Sunday, November 28, 2010

Why monitoring is necessary?

This week a colleague of mine asked me to be a co-presenter for a Microsoft Event on Lync 2010 (Office Communication Server 14, find the event here) where he wants me to talk about the SCOM implementation for Lync. So I thought about what may be a good entry to loosening up the audience.
I asked myself (once again):
Why are you doing system management?
What are the benefits of monitoring?
What is the business value of being proactive?
And how do you measure ROI?
From time to time most of us go for a preventive medical health1checkup (even those who life active healthy lifestyle).

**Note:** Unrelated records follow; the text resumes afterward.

(** * Mergington High School API: a shallow embedding of [src/app.py]

    The FastAPI application keeps three module-level dictionaries
    ([activities], [users], [active_sessions]) and exposes handlers that
    check a request and then mutate one of them.  The handlers are embedded
    below as computations in a small state-and-exception monad whose
    failures keep the store as it was when the exception was raised, so
    that "no partial effect" is a theorem about the handlers and not a
    consequence of the encoding.

    Strings are Rocq [string]s read as sequences of code points below 256
    (the range Starlette decodes header values into); the Python [str]
    methods used by the program are given on that range. *)

From Stdlib Require Import ZArith NArith String Ascii List Bool Lia.
From stdpp Require Import base option gmap strings list fin_maps.
Import ListNotations.

Local Open Scope string_scope.
Local Open Scope Z_scope.

(** ** Python [str] methods used by the program *)

Module PyStr.

Definition code (c : ascii) : Z := Z.of_N (N_of_ascii c).
Definition chr (n : Z) : ascii := ascii_of_N (Z.to_N n).

(** [str.lower] on one code point below 256: A-Z and the Latin-1
    capitals (all of 0xC0-0xDE but the multiplication sign 0xD7). *)
Definition is_upper (c : ascii) : bool :=
  let n := code c in
  ((65 <=? n) && (n <=? 90))
  || ((192 <=? n) && (n <=? 222) && negb (n =? 215)).

Definition lower_char (c : ascii) : ascii :=
  if is_upper c then chr (code c + 32) else c.

Fixpoint lower (s : string) : string :=
  match s with
  | EmptyString => EmptyString
  | String c s' => String (lower_char c) (lower s')
  end.

(** [str.isspace] on one code point below 256. *)
Definition isspace (c : ascii) : bool :=
  let n := code c in
  ((9 <=? n) && (n <=? 13)) || ((28 <=? n) && (n <=? 32))
  || (n =? 133) || (n =? 160).

Fixpoint lstrip (s : string) : string :=
  match s with
  | EmptyString => EmptyString
  | String c s' => if isspace c then lstrip s' else s
  end.

Fixpoint rstrip (s : string) : string :=
  match s with
  | EmptyString => EmptyString
  | String c s' =>
      match rstrip s' with
      | EmptyString => if isspace c then EmptyString else String c EmptyString
      | r => String c r
      end
  end.

(** [s.strip()] *)
Definition strip (s : string) : string := rstrip (lstrip s).

(** [s.startswith(p)] *)
Definition startswith (p s : string) : bool := String.prefix p s.

Fixpoint drop (n : nat) (s : string) : string :=
  match n, s with
  | O, _ => s
  | S _, EmptyString => EmptyString
  | S n', String _ s' => drop n' s'
  end.

(** [s.removeprefix(p)]: [s] unchanged when [p] is not a prefix. *)
Definition removeprefix (p s : string) : string :=
  if startswith p s then drop (String.length p) s else s.

(** [x in l] for a list of strings. *)
Definition contains (x : string) (l : list string) : bool :=
  bool_decide (x ∈ l).

(** [l.remove(x)]: drops the first occurrence (the program only calls it
    after checking [x in l], so the [ValueError] branch is not reached). *)
Fixpoint remove (x : string) (l : list string) : list string :=
  match l with
  | [] => []
  | y :: l' => if bool_decide (y = x) then l' else y :: remove x l'
  end.

(** [s.encode("utf-8")] for code points below 256. *)
Fixpoint encode_utf8 (s : string) : list Z :=
  match s with
  | EmptyString => []
  | String c s' =>
      let n := code c in
      if n <? 128 then n :: encode_utf8 s'
      else Z.lor 192 (Z.shiftr n 6) :: Z.lor 128 (Z.land n 63)
             :: encode_utf8 s'
  end.

End PyStr.

(** ** [hashlib.sha256(...).hexdigest()] *)

Module SHA256.

Definition mask32 : Z := 0xffffffff.
Definition add32 (x y : Z) : Z := Z.land (x + y) mask32.
Definition rotr (n x : Z) : Z :=
  Z.lor (Z.shiftr x n) (Z.land (Z.shiftl x (32 - n)) mask32).
Definition shr (n x : Z) : Z := Z.shiftr x n.
Definition xor3 (x y z : Z) : Z := Z.lxor x (Z.lxor y z).

Definition Ch (x y z : Z) : Z :=
  Z.lxor (Z.land x y) (Z.land (Z.lxor x mask32) z).
Definition Maj (x y z : Z) : Z :=
  xor3 (Z.land x y) (Z.land x z) (Z.land y z).
Definition Sigma0 (x : Z) : Z := xor3 (rotr 2 x) (rotr 13 x) (rotr 22 x).
Definition Sigma1 (x : Z) : Z := xor3 (rotr 6 x) (rotr 11 x) (rotr 25 x).
Definition sigma0 (x : Z) : Z := xor3 (rotr 7 x) (rotr 18 x) (shr 3 x).
Definition sigma1 (x : Z) : Z := xor3 (rotr 17 x) (rotr 19 x) (shr 10 x).

(** The largest [r] below [2^bits] with [r^k <= n], found bit by bit. *)
Fixpoint int_root (k : Z) (n : Z) (bits : nat) (r : Z) : Z :=
match bits with
| O => r
| S b =>
    let r' := Z.lor r (Z.shiftl 1 (Z.of_nat b)) in
    int_root k n b (if r' ^ k <=? n then r' else r)
end.

Definition is_prime (n : Z) : bool :=
forallb (λ d, negb (n mod d =? 0))
        (List.map Z.of_nat (List.seq 2 (Z.to_nat n - 2))).

(** The first [count] primes among the numbers from 2 up to [bound]. *)
Definition primes (count bound : nat) : list Z :=
List.firstn count (List.filter is_prime (List.map Z.of_nat (List.seq 2 bound))).

(** The first 32 bits of the fractional part of the [k]-th root of [p]. *)
Definition root_fraction (k p : Z) : Z :=
Z.land (int_root k (Z.shiftl p (32 * k)) 40 0) mask32.

(** The round constants: cube roots of the first 64 primes. *)
Definition K : list Z :=
Eval vm_compute in List.map (root_fraction 3) (primes 64 320).

(** The initial hash value: square roots of the first 8 primes. *)
Definition H0 : list Z :=
Eval vm_compute in List.map (root_fraction 2) (primes 8 20).

(** Big-endian bytes of [x], [n] of them. *)
Fixpoint be_bytes (n : nat) (x : Z) : list Z :=
  match n with
  | O => []
  | S n' => Z.land (Z.shiftr x (8 * Z.of_nat n')) 255 :: be_bytes n' x
  end.

(** Message padding: a 1 bit, zeros up to 56 mod 64, the bit length. *)
Definition pad (msg : list Z) : list Z :=
  let len := Z.of_nat (List.length msg) in
  let zeros := Z.to_nat ((55 - len) mod 64) in
  (msg ++ 128 :: List.repeat 0 zeros ++ be_bytes 8 (8 * len))%list.

(** The big-endian 32-bit words of a byte string. *)
Fixpoint words (fuel : nat) (bs : list Z) : list Z :=
  match fuel, bs with
  | S f, b0 :: b1 :: b2 :: b3 :: rest =>
      Z.lor (Z.shiftl b0 24) (Z.lor (Z.shiftl b1 16) (Z.lor (Z.shiftl b2 8) b3))
        :: words f rest
  | _, _ => []
  end.

(** Message schedule, most recent word first. *)
Fixpoint extend (n : nat) (w : list Z) : list Z :=
  match n with
  | O => w
  | S n' =>
      let new :=
        add32 (add32 (sigma1 (nth 1 w 0)) (nth 6 w 0))
              (add32 (sigma0 (nth 14 w 0)) (nth 15 w 0)) in
      extend n' (new :: w)
  end.

Definition schedule (block : list Z) : list Z :=
  List.rev (extend 48 (List.rev block)).

Definition round (st : list Z) (kw : Z * Z) : list Z :=
  match st with
  | [a; b; c; d; e; f; g; h] =>
      let t1 := add32 (add32 (add32 h (Sigma1 e)) (Ch e f g))
                      (add32 (fst kw) (snd kw)) in
      let t2 := add32 (Sigma0 a) (Maj a b c) in
      [add32 t1 t2; a; b; c; add32 d t1; e; f; g]
  | _ => st
  end.

Definition compress (h : list Z) (block : list Z) : list Z :=
  let st := List.fold_left round (List.combine K (schedule block)) h in
  List.map (fun p => add32 (fst p) (snd p)) (List.combine h st).

Fixpoint blocks (fuel : nat) (ws : list Z) : list (list Z) :=
  match fuel, ws with
  | O, _ | _, [] => []
  | S f, _ => List.firstn 16 ws :: blocks f (List.skipn 16 ws)
  end.

Definition digest (msg : list Z) : list Z :=
  let bs := pad msg in
  let ws := words (List.length bs) bs in
  List.fold_left compress (blocks (List.length ws) ws) H0.

Definition hex_digit (n : Z) : ascii :=
  if n <? 10 then PyStr.chr (48 + n) else PyStr.chr (87 + n).

Fixpoint hex_word (n : nat) (x : Z) : string :=
  match n with
  | O => EmptyString
  | S n' =>
      String (hex_digit (Z.land (Z.shiftr x (4 * Z.of_nat n')) 15))
             (hex_word n' x)
  end.

Definition hexdigest (msg : list Z) : string :=
  List.fold_right (fun w acc => hex_word 8 w +:+ acc) EmptyString (digest msg).

End SHA256.

(** ** Data model *)

(** One entry of the [activities] dictionary. *)
Record Activity := mkActivity {
  description : string;
  schedule : string;
  max_participants : Z;
  participants : list string
}.

(** One entry of the [users] dictionary. *)
Module UserRecord.
Record t := mk { password_hash : string; role : string }.
End UserRecord.

(** The dictionary [{"email": ..., "role": ...}] that [get_current_user]
    returns and the handlers receive as [current_user]. *)
Module CurrentUser.
Record t := mk { email : string; role : string }.
End CurrentUser.

(** The pydantic request bodies; [role] defaults to ["member"]. *)
Module RegisterRequest.
Record t := mk { email : string; password : string; role : string }.
Definition with_default (email password : string) (role : option string) : t :=
  mk email password (default "member" role).
End RegisterRequest.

We do that to know the health state of our own body. To know how we can prevent illnesses like hypertension, circulatory disturbance, blood glucose ailment, ... .
I compare that with technical proactive monitoring because things can go wrong without anybody being aware of it.
We also have other kinds of health check-up for more serious conditions like cancer examination, heart insufficiency, osteoporosis, and so on.
In the above case the system (yes, your bodies’ system too)  is in an unhealthy state but all services are working as expected. To prevents an unwanted break you have to know that there is a problem as soon as possible to repair the issue with less impact and subsequent damage.
By being proactive if we do have acute health problems we can go to the doctor or even to the hospital to determine the reason and to have the correct medical treatment immediately.
My opinion is, that servers and application should do that too to give us the possibility for the correct diagnostic, analyzes and recovery to minimalize the downtime.
Does this make sense to you?
I guess, because it is necessary to know your bodies’ health state. And I think it's also necessary to know the health state of your datacenter environment - at any time!
This is from the technical perspective.
On the other hand there is always the business perspective. Unfortunately it is not that easy to determine the ROI for that kind of software.
How should you declare the costs saved for service downtime that never happens? Or to declare the costs saved because of much more faster response and service recovery in case of an issue?
What will you consider in your ROI calculation? Do you observe file system thresholds too (because no more space available = no more service available)? Or do you only observe real service downtime? Is this the whole truth?
What about performance issues? Do you consider the saved costs health2because users can work faster (or even smoother) after you start up an additional server in your farm/cloud?
And on the other hand what about the costs saved for power, cooling, lower MTBF because shutting down a server when the workload in your farm/cloud is decreasing?
You see, that’s partially an absolutely philosophical proposal concerning calculating the costs.
But hopefully you keep in mind, that it is essential to do proactive monitoring. So: call the doctor you trust to get an appointment for your medical health check. And call the consultant you trust to implement useful (!) monitoring.
All information is provided "as is" without any warranty! Try in lab before. Handle with care in production.